> [Given entries]
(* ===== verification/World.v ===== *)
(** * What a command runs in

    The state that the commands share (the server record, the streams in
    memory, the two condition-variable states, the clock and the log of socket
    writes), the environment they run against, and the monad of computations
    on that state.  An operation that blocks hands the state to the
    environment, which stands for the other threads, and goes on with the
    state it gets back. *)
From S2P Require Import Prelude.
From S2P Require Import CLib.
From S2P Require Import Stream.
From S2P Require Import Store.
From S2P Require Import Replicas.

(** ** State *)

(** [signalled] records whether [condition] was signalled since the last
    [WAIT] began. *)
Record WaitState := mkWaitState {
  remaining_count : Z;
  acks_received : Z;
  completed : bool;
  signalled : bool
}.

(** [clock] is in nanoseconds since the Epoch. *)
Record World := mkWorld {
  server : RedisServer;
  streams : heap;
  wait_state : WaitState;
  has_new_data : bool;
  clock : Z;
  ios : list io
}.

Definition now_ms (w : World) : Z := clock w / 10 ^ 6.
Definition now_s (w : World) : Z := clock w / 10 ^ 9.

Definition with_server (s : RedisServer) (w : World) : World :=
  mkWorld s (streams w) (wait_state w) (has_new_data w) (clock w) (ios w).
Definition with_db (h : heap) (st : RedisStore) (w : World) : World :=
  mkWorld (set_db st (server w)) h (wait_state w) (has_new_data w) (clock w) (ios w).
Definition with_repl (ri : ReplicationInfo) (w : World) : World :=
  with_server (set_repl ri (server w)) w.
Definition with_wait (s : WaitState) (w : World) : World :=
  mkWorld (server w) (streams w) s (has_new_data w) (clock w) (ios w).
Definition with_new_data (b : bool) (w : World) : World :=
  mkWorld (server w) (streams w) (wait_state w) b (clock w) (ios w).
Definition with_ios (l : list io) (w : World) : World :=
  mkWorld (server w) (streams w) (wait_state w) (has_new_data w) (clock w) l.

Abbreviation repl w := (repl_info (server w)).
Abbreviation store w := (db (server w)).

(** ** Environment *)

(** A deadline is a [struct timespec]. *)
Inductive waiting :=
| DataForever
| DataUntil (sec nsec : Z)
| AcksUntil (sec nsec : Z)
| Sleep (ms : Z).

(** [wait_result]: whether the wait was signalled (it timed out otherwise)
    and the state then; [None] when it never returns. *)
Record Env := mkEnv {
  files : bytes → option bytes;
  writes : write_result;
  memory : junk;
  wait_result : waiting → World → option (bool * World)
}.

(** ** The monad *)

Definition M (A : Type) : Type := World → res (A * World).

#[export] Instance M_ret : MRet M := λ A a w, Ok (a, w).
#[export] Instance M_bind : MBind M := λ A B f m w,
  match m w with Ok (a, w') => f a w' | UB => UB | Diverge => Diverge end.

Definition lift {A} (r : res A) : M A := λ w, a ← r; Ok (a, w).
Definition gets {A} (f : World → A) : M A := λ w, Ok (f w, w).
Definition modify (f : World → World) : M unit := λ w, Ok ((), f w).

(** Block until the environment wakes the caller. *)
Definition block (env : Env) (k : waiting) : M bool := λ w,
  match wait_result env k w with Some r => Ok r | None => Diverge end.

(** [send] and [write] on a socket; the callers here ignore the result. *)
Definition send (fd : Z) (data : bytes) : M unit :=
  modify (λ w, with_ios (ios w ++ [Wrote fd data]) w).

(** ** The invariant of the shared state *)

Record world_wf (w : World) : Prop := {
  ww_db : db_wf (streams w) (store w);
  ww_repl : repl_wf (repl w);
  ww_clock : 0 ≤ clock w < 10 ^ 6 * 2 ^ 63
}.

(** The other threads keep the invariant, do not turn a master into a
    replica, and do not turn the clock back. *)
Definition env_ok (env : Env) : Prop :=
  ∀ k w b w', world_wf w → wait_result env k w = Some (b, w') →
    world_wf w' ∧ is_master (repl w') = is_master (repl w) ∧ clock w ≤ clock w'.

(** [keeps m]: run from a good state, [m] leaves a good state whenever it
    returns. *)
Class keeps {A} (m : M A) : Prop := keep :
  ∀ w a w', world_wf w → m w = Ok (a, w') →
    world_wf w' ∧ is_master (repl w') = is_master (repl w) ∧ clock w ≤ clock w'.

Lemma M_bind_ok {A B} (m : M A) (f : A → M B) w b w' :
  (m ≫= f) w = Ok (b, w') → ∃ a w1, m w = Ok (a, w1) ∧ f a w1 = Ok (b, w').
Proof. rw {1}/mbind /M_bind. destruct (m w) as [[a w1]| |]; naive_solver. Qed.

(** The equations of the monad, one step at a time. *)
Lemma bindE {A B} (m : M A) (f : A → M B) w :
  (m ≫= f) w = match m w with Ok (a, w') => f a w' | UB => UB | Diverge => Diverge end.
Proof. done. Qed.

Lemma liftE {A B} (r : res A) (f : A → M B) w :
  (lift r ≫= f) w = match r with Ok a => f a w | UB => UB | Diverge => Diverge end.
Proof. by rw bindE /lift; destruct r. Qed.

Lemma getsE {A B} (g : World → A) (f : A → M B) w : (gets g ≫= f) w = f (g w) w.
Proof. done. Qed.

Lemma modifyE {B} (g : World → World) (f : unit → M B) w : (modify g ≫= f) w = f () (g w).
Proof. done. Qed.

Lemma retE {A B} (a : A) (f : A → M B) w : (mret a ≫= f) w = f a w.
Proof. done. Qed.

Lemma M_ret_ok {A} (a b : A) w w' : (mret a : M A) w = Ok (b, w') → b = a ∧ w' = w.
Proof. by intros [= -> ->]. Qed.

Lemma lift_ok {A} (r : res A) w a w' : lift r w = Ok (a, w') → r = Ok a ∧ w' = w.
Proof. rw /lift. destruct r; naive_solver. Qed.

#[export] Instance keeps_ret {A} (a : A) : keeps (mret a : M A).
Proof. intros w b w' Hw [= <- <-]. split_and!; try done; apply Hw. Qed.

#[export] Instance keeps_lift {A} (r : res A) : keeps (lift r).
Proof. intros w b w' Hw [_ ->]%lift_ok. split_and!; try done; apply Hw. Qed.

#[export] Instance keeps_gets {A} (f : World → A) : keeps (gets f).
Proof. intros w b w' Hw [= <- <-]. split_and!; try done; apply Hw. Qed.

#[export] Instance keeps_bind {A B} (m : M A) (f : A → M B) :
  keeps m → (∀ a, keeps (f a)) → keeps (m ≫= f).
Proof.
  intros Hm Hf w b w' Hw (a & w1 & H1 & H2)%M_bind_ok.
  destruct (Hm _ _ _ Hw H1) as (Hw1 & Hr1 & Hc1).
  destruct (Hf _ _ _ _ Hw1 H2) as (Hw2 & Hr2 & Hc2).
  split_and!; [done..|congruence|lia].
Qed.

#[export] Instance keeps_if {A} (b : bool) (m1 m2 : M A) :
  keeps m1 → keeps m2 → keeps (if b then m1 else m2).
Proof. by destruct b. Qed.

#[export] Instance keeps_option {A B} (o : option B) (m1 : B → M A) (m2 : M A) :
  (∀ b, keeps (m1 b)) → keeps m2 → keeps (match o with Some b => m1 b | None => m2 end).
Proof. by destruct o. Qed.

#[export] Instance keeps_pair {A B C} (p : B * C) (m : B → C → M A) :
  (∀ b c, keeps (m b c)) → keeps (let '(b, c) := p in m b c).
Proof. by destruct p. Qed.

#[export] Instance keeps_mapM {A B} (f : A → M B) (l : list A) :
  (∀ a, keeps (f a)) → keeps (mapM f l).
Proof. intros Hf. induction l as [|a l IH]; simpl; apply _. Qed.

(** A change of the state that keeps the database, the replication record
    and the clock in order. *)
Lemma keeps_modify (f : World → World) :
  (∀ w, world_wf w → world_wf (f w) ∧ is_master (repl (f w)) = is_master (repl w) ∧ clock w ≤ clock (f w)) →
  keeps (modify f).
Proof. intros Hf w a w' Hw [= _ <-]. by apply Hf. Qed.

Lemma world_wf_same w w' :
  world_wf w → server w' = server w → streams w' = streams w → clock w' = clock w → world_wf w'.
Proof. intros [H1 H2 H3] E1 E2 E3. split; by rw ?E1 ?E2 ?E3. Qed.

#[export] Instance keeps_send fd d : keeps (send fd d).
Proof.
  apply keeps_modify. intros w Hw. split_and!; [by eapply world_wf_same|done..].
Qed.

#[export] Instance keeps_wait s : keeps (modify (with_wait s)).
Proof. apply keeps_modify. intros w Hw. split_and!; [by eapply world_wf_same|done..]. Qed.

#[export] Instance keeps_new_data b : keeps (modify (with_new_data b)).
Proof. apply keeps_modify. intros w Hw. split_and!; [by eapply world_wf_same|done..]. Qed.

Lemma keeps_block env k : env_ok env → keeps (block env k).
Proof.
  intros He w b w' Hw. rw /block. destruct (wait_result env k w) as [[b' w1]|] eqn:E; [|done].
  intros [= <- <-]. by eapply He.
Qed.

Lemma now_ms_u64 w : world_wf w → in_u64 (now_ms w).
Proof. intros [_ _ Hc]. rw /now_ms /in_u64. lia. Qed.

---

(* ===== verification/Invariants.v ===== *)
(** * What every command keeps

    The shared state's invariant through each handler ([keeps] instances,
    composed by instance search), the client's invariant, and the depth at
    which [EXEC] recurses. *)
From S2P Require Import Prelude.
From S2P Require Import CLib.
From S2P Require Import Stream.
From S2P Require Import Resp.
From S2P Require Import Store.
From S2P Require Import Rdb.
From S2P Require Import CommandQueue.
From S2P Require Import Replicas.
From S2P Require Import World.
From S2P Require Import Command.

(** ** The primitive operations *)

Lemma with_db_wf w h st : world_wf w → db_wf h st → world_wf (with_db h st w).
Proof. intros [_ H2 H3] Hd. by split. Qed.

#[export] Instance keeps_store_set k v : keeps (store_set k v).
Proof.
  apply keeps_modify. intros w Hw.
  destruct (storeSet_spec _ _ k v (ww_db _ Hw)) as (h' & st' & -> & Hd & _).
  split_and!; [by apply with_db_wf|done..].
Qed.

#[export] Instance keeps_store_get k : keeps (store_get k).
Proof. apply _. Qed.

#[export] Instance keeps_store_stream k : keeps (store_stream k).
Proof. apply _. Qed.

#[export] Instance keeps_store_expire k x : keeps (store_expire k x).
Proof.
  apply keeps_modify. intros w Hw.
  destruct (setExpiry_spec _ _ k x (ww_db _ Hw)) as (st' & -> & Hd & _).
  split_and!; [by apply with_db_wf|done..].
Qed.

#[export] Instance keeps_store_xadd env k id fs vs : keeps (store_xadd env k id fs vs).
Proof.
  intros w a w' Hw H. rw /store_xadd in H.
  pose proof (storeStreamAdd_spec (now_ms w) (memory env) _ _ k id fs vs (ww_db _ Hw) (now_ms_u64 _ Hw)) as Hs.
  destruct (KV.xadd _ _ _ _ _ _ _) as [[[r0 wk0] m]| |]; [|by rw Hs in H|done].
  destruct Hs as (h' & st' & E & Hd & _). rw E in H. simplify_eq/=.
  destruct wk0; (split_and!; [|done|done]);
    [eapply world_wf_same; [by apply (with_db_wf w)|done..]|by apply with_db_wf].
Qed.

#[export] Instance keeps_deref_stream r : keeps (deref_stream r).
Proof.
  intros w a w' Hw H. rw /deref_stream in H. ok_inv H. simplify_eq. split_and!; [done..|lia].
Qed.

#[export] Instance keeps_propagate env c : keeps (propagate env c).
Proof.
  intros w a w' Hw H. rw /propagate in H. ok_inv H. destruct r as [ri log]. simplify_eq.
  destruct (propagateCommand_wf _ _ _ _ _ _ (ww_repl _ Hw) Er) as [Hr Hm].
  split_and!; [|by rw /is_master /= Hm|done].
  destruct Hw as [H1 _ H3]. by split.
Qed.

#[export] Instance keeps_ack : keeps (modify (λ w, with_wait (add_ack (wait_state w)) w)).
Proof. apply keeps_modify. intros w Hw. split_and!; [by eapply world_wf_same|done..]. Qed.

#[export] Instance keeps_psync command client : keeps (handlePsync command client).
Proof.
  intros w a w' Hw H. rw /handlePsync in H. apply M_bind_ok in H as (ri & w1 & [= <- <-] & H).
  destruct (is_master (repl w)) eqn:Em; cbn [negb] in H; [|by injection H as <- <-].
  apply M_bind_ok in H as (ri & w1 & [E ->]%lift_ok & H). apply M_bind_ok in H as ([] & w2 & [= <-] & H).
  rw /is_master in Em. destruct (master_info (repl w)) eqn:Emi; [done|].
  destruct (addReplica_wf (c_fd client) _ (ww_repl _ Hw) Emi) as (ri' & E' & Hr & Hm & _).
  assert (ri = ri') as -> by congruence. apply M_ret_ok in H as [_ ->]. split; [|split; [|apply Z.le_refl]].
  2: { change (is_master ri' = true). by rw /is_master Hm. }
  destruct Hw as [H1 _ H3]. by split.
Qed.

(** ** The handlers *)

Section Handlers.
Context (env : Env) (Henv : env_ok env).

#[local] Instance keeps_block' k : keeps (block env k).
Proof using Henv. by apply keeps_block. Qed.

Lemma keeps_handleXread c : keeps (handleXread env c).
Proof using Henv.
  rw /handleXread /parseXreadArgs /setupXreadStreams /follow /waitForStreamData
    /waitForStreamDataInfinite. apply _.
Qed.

> [Aim of the task] For this exercise, please output exactly the lines above starting at the line with "(* ===== verification/World.v ===== *)" and ending at the line with "server : RedisServer;", ends included.

> [Task output]
(* ===== verification/World.v ===== *)
(** * What a command runs in

    The state that the commands share (the server record, the streams in
    memory, the two condition-variable states, the clock and the log of socket
    writes), the environment they run against, and the monad of computations
    on that state.  An operation that blocks hands the state to the
    environment, which stands for the other threads, and goes on with the
    state it gets back. *)
From S2P Require Import Prelude.
From S2P Require Import CLib.
From S2P Require Import Stream.
From S2P Require Import Store.
From S2P Require Import Replicas.

(** ** State *)

(** [signalled] records whether [condition] was signalled since the last
    [WAIT] began. *)
Record WaitState := mkWaitState {
  remaining_count : Z;
  acks_received : Z;
  completed : bool;
  signalled : bool
}.

(** [clock] is in nanoseconds since the Epoch. *)
Record World := mkWorld {
  server : RedisServer;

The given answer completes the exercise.